▸ AIM OF THE EXERCISE
When you reach the line containing "destruct H as [H | [<- | []]]." in the records below, start copying exactly, and stop once you have copied the line containing "Variable R : Db -> Db -> Prop.".

══ DATA IN THIS EXERCISE

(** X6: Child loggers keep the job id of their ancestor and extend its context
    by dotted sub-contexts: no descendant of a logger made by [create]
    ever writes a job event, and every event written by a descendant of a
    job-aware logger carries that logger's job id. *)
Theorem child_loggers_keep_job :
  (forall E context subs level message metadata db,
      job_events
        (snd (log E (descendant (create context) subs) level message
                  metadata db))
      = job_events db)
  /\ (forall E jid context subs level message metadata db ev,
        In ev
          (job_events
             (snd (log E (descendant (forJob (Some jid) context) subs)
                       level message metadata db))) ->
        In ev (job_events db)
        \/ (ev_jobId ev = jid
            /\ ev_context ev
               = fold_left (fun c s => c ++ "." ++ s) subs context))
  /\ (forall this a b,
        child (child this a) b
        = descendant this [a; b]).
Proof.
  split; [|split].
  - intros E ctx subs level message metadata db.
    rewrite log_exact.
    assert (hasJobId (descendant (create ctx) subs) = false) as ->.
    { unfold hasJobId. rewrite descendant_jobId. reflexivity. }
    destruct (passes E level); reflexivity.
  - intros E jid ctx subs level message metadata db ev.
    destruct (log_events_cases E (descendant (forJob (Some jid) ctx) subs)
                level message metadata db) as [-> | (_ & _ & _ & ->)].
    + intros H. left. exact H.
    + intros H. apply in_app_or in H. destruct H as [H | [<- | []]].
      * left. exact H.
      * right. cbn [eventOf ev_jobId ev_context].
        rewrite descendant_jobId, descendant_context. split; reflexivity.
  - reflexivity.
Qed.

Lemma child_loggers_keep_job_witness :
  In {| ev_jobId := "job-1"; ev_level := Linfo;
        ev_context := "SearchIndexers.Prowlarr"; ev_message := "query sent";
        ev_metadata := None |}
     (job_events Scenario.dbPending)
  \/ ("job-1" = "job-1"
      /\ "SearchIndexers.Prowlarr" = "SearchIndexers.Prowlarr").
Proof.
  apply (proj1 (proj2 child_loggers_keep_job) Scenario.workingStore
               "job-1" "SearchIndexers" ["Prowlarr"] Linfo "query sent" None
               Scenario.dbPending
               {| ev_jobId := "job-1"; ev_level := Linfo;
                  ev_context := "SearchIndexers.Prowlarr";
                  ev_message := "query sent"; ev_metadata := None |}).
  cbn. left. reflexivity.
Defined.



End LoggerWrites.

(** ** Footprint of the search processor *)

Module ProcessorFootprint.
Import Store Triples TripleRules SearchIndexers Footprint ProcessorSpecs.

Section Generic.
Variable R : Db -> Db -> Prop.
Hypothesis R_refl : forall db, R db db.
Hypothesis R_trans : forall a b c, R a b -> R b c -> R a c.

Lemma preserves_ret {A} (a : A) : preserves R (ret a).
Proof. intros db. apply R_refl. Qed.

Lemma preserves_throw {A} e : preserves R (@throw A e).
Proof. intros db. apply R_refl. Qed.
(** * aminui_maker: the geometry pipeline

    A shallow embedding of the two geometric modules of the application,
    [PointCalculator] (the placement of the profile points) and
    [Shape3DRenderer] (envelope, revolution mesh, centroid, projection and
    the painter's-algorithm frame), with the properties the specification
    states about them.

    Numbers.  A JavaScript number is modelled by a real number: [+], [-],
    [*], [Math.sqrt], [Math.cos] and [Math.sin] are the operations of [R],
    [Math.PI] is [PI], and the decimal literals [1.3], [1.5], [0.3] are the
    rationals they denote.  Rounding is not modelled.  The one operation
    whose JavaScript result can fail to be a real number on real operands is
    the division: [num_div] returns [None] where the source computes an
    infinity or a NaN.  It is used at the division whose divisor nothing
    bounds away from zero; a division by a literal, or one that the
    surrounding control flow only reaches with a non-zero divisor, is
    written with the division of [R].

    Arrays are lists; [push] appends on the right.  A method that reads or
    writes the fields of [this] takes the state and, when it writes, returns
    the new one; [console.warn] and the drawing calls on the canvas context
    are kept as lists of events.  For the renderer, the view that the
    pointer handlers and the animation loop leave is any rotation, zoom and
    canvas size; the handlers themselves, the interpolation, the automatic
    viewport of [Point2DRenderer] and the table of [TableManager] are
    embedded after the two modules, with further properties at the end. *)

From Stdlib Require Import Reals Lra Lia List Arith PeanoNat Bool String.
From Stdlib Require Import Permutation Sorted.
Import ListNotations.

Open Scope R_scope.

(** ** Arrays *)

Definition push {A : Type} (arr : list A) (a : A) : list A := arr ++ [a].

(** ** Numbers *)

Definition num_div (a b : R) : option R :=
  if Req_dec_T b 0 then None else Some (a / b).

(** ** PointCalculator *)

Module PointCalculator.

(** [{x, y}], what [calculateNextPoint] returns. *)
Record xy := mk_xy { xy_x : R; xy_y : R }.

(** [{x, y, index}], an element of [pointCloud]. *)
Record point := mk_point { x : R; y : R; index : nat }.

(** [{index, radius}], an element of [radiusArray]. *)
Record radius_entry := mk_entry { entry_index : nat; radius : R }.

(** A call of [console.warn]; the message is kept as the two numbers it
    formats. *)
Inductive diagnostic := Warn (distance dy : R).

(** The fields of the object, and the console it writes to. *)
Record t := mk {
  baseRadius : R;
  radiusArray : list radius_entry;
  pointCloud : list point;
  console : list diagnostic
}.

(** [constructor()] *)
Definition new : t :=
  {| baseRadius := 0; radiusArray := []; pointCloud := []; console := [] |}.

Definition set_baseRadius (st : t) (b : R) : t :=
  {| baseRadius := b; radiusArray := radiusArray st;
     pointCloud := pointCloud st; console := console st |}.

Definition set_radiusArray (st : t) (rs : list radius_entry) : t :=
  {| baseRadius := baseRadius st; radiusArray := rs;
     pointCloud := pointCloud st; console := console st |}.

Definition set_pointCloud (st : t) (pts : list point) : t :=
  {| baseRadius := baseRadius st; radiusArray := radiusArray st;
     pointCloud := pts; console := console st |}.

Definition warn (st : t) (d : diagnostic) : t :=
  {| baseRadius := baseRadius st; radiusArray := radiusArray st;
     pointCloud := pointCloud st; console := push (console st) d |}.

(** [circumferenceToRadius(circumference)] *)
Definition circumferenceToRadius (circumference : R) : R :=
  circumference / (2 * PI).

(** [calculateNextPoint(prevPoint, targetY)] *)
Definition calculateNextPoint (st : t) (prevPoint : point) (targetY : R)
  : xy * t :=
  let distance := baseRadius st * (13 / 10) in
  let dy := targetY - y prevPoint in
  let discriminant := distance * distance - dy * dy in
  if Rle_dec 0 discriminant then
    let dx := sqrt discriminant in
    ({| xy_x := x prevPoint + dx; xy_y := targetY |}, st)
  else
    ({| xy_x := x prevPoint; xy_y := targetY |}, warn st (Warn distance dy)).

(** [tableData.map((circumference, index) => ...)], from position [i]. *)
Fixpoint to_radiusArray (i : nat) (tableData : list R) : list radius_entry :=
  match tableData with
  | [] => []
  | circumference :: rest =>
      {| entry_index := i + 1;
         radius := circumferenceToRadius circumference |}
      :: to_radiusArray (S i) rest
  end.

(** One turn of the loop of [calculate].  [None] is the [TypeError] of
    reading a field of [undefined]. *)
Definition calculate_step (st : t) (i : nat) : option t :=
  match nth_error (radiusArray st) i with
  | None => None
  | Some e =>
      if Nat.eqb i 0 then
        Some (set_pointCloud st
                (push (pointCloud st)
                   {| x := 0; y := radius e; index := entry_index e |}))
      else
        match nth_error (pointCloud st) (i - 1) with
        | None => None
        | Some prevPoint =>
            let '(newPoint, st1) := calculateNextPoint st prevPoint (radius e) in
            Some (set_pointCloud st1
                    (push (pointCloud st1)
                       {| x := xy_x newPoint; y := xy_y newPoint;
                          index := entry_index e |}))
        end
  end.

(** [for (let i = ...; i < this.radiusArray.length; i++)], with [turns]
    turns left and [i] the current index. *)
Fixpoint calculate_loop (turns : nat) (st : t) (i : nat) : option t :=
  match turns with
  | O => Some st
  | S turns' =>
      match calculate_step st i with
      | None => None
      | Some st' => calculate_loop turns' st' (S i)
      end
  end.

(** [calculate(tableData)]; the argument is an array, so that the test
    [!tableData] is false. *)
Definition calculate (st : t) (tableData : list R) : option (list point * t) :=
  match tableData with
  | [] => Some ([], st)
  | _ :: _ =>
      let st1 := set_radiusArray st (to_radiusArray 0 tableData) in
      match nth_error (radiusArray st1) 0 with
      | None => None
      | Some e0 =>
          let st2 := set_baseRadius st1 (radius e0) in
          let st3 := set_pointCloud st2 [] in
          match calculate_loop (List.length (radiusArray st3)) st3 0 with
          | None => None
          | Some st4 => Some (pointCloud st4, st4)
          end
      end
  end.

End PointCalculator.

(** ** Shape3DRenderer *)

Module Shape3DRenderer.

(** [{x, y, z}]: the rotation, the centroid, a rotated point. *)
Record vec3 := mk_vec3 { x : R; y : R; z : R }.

════

▸ WRITTEN SOLUTION
    + intros H. apply in_app_or in H. destruct H as [H | [<- | []]].
      * left. exact H.
      * right. cbn [eventOf ev_jobId ev_context].
        rewrite descendant_jobId, descendant_context. split; reflexivity.
  - reflexivity.
Qed.

Lemma child_loggers_keep_job_witness :
  In {| ev_jobId := "job-1"; ev_level := Linfo;
        ev_context := "SearchIndexers.Prowlarr"; ev_message := "query sent";
        ev_metadata := None |}
     (job_events Scenario.dbPending)
  \/ ("job-1" = "job-1"
      /\ "SearchIndexers.Prowlarr" = "SearchIndexers.Prowlarr").
Proof.
  apply (proj1 (proj2 child_loggers_keep_job) Scenario.workingStore
               "job-1" "SearchIndexers" ["Prowlarr"] Linfo "query sent" None
               Scenario.dbPending
               {| ev_jobId := "job-1"; ev_level := Linfo;
                  ev_context := "SearchIndexers.Prowlarr";
                  ev_message := "query sent"; ev_metadata := None |}).
  cbn. left. reflexivity.
Defined.



End LoggerWrites.

(** ** Footprint of the search processor *)

Module ProcessorFootprint.
Import Store Triples TripleRules SearchIndexers Footprint ProcessorSpecs.

Section Generic.
Variable R : Db -> Db -> Prop.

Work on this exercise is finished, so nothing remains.